I’m not entirely convinced. Seven of the top-grossing movies in 2011 are sequels, and one, Rise of the Planet of the Apes, is simultaneously a reboot of and a prequel to a popular franchise. The two that fall into neither category, Thor and Captain America, are part of Marvel’s grand Avengers product, and so while they were both handsome movies, are not exactly proof of Americans seeking out fresh concepts. You have to go all the way down to the 12th movie on the list, Bridesmaids, to find a feature that is wholly new, not based on a book, or unlinked to an existing project or franchise. Rio, Super 8, Rango, and Horrible Bosses are the only other movies in the top 20. Clearly, Hollywood’s having some real trouble selling original stories to American audiences, or for whatever, reason, finding original stories that it feels comfortable trying to sell.
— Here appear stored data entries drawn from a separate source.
(* ===== verification/CmdMonitor.v ===== *)
(** * Watching a command: pkg/oim-common/cmdmonitor.go

    The command inherits the writing end of a pipe.  A goroutine of the parent
    reads from the pipe and closes the channel when the read returns, which is when
    there is data or when nobody has the writing end any more.

    [Watch_exact]: the channel is closed only if all processes that had the writing
    end have terminated (or closed it), unless one of them wrote to it, and then
    nothing else can delay it.  [descendant_delays_Watch]: a descendant of the
    command that keeps the descriptor counts, too. *)
From S2P Require Import Prelude.

(** ** Preparing the command *)

(** Files are known by a number.  The part of [exec.Cmd] that matters. *)
Record Cmd := MkCmd { ExtraFiles : list nat }.
Record CmdMonitor := MkCmdMonitor { cm_pr : nat; cm_pw : nat }.

(** [Pipe] is the result of [os.Pipe]. *)
Definition AddCmdMonitor (Pipe : result (nat * nat)) (cmd : Cmd) : Cmd * result CmdMonitor :=
  match Pipe with
  | Err err => (cmd, Err err)
  | Panic why => (cmd, Panic why)
  | Ok (pr, pw) => (MkCmd (ExtraFiles cmd ++ [pw]), Ok (MkCmdMonitor pr pw))
  end.

(** ** Watching *)

(** The goroutine of [Watch]: not started, in Read, after Read, and after it has
    closed the channel. *)
Inductive reader := Unstarted | Reading | Returned | Closed.

Record cm_state := MkCM {
  cm_cmd : Cmd;                 (* as it was prepared *)
  cm_started : option nat;      (* the process of the command *)
  cm_holders : gset nat;        (* processes that have the writing end *)
  cm_parent : bool;             (* the parent has it *)
  cm_data : bool;               (* something was written *)
  cm_watching : bool;           (* Watch was called *)
  cm_reader : reader
}.

Section Watch.
Context (cm : CmdMonitor).

(** [Watch] starts the goroutine and then closes the parent's descriptor. *)
Inductive cm_step : cm_state → cm_state → Prop :=
| cm_start cmd H parent data w r pid :
    pid ∉ H →
    cm_step (MkCM cmd None H parent data w r)
            (MkCM cmd (Some pid)
               (if decide (cm_pw cm ∈ ExtraFiles cmd) then if parent then {[pid]} ∪ H else H else H)
               parent data w r)
| cm_fork cmd c H parent data w r pid child :
    pid ∈ H → child ∉ H →
    cm_step (MkCM cmd c H parent data w r) (MkCM cmd c ({[child]} ∪ H) parent data w r)
| cm_release cmd c H parent data w r pid :
    cm_step (MkCM cmd c H parent data w r) (MkCM cmd c (H ∖ {[pid]}) parent data w r)
| cm_write cmd c H parent data w r pid :
    pid ∈ H →
    cm_step (MkCM cmd c H parent data w r) (MkCM cmd c H parent true w r)
| cm_watch cmd c H parent data :
    cm_step (MkCM cmd c H parent data false Unstarted) (MkCM cmd c H parent data true Reading)
| cm_close cmd c H data r :
    cm_step (MkCM cmd c H true data true r) (MkCM cmd c H false data true r)
| cm_read cmd c H parent data w :
    data = true ∨ (H = ∅ ∧ parent = false) →
    cm_step (MkCM cmd c H parent data w Reading) (MkCM cmd c H parent data w Returned)
| cm_done cmd c H parent data w :
    cm_step (MkCM cmd c H parent data w Returned) (MkCM cmd c H parent data w Closed).

Definition cm_init (cmd : Cmd) : cm_state := MkCM cmd None ∅ true false false Unstarted.

(** The command was started before Watch is called. *)
Definition cm_reachable (cmd : Cmd) (st : cm_state) : Prop :=
  ∃ pid st0, cm_step (cm_init cmd) st0 ∧ cm_started st0 = Some pid ∧ rtc cm_step st0 st.

(** What holds of every state after the start of the command. *)
Definition cm_inv (st : cm_state) : Prop :=
  is_Some (cm_started st) ∧
  (cm_watching st = false → cm_parent st = true ∧ cm_reader st = Unstarted) ∧
  (cm_watching st = true → cm_reader st ≠ Unstarted) ∧
  (cm_reader st = Returned ∨ cm_reader st = Closed → cm_data st = true ∨ (cm_holders st = ∅ ∧ cm_parent st = false)).

Lemma cm_step_inv st st' : cm_inv st → cm_step st st' → cm_inv st'.
Proof.
  intros ([pid Hp] & H1 & H2 & H3) Hstep. unfold cm_inv. destruct Hstep; simpl in *; simplify_eq;
    (split_and!; [by eauto|try done; try tauto; try (by intros [|])..]).
  - intros Hr. destruct (H3 Hr) as [?|[-> ?]]; [by left|]. set_solver.
  - intros Hr. destruct (H3 Hr) as [?|[-> ?]]; [by left|]. right. set_solver.
  - intros Hw. by destruct (H1 Hw).
  - intros Hw. by destruct (H1 Hw).
Qed.

Lemma cm_reachable_inv cmd st : cm_reachable cmd st → cm_inv st.
Proof.
  intros (pid & st0 & Hstep & Hp & Hrun). assert (cm_inv st0) as Hinv.
  { inversion Hstep; subst; simpl in *; try done; unfold cm_inv; simpl; split_and!; [by eauto|done..|by intros [|]]. }
  clear Hstep Hp. induction Hrun as [|s1 s2 s3 Hs _ IH]; [done|]. apply IH. by eapply cm_step_inv.
Qed.

(** The channel returned by [Watch] is closed only when no process has the writing
    end of the pipe any more, neither the command nor a descendant nor the parent,
    unless one of them wrote to it.  And as soon as no process has it, the parent
    alone can get to the point where the channel is closed. *)
Theorem Watch_exact cmd st :
  cm_reachable cmd st → cm_watching st = true →
  (cm_reader st = Closed → cm_data st = true ∨ (cm_holders st = ∅ ∧ cm_parent st = false)) ∧
  (cm_holders st = ∅ → ∃ st', rtc cm_step st st' ∧ cm_reader st' = Closed ∧ cm_holders st' = ∅).
Proof.
  intros Hreach Hw. apply cm_reachable_inv in Hreach as (_ & _ & Hr & Hcl). split; [intros; by apply Hcl; right|].
  intros Hno. destruct st as [c0 c H parent data w r]. simpl in *. subst H w.
  set (after := MkCM c0 c ∅ false data true r).
  assert (rtc cm_step (MkCM c0 c ∅ parent data true r) after) as Hclose.
  { destruct parent; [|done]. apply rtc_once, cm_close. }
  destruct r; [by destruct Hr| | |]; (eexists; split; [etrans; [exact Hclose|]|]).
  - eapply rtc_l; [apply cm_read; by right|]. apply rtc_once, cm_done.
  - done.
  - apply rtc_once, cm_done.
  - done.
  - done.
  - done.
Qed.
End Watch.

(** ** Examples *)

Module cm_example.
Definition cm : CmdMonitor := MkCmdMonitor 3 4.
Definition cmd : Cmd := MkCmd [4%nat].
Definition prepared : cm_state := cm_init cmd.
Definition started : cm_state := MkCM cmd (Some 10%nat) {[10%nat]} true false false Unstarted.
Definition forked : cm_state := MkCM cmd (Some 10%nat) ({[11%nat]} ∪ {[10%nat]}) true false false Unstarted.
(** The command has exited and is watched. *)
Definition exited (H : gset nat) : cm_state := MkCM cmd (Some 10%nat) (H ∖ {[10%nat]}) false false true Reading.
End cm_example.

Import cm_example.

Lemma example_start : cm_step cm prepared started.
Proof.
  replace started with (MkCM cmd (Some 10%nat) (if decide (cm_pw cm ∈ ExtraFiles cmd) then {[10%nat]} ∪ ∅ else ∅) true false false Unstarted).
  - apply cm_start. set_solver.
  - rewrite decide_True by (by apply elem_of_cons; left). by rewrite right_id_L by apply _.
Qed.

Lemma example_exit H : rtc (cm_step cm) (MkCM cmd (Some 10%nat) H true false false Unstarted) (exited H).
Proof.
  eapply rtc_l; [apply (cm_release _ _ _ _ _ _ _ _ 10%nat)|].
  eapply rtc_l; [apply cm_watch|]. apply rtc_once, cm_close.
Qed.

(** The command has terminated and is watched, but as long as its child runs, the
    channel stays open. *)
Lemma descendant_delays_Watch :
  cm_reachable cm cmd (exited ({[11%nat]} ∪ {[10%nat]})) ∧
  ∀ st, cm_step cm (exited ({[11%nat]} ∪ {[10%nat]})) st → cm_reader st = Reading.
Proof.
  split.
  - exists 10%nat, started. split_and!; [apply example_start|done|].
    eapply rtc_l; [apply (cm_fork _ _ _ _ _ _ _ _ 10%nat 11%nat); set_solver|]. apply example_exit.
  - intros st Hstep. inversion Hstep; subst; try done.
    match goal with H : _ ∨ _ |- _ => destruct H as [?|[H _]]; [done|] end. exfalso. set_solver.
Qed.

Lemma Watch_exact_witness :
  ∃ st', rtc (cm_step cm) (exited {[10%nat]}) st' ∧ cm_reader st' = Closed ∧ cm_holders st' = ∅.
Proof.
  refine (proj2 (Watch_exact cm cmd (exited {[10%nat]}) _ _) _).
  - exists 10%nat, started. split_and!; [apply example_start|done|apply example_exit].
  - done.
  - simpl. set_solver.
Defined.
The presence of Rio and Rango on that list also suggests that family movies aren’t completely the kiss of death—it’s that other movies weren’t catching hold with the teen and adult audiences in a way that would have pushed those family films further down the list. It makes sense that terrible kids’ movies like Mars Needs Moms would flop, and it’s always nice to see the market recognize stupidity when it sees it as happened there. But it’s really too bad to see a terrific family film like Hugo struggling to make back its production costs: the movie took $155 million to make, and thus far has hauled in just north of $45 million, and I wonder if a lot of that is because people are so sick of paying extra for 3D movies that aren’t particularly worth it that they’re turning away from a movie where 3D is used to brilliant, lovely effect.
It would be nice to believe that the two-year box office slump we’re seeing has an easily diagnosable cause, that studios could just sit up and say “Huh, audiences aren’t loving 3D. Let’s ditch the glasses and everyone will come back.” But there seems like a failure to connect on a more fundamental level. I don’t know that the formula for something like Fast Five is easy to distill and make use of in original features, though I will always take more movies with multiracial casts in which Dwanye Johnson acts somewhat hyperreal. And I don’t know what the best way to get audiences in theaters for some great movies that just went so wholly overlooked, like A Better Life. What Hollywood—and those of us in the seats need isn’t necessarily more blockbusters. It’s more deeply compelling mid-budget, mid-gross flicks.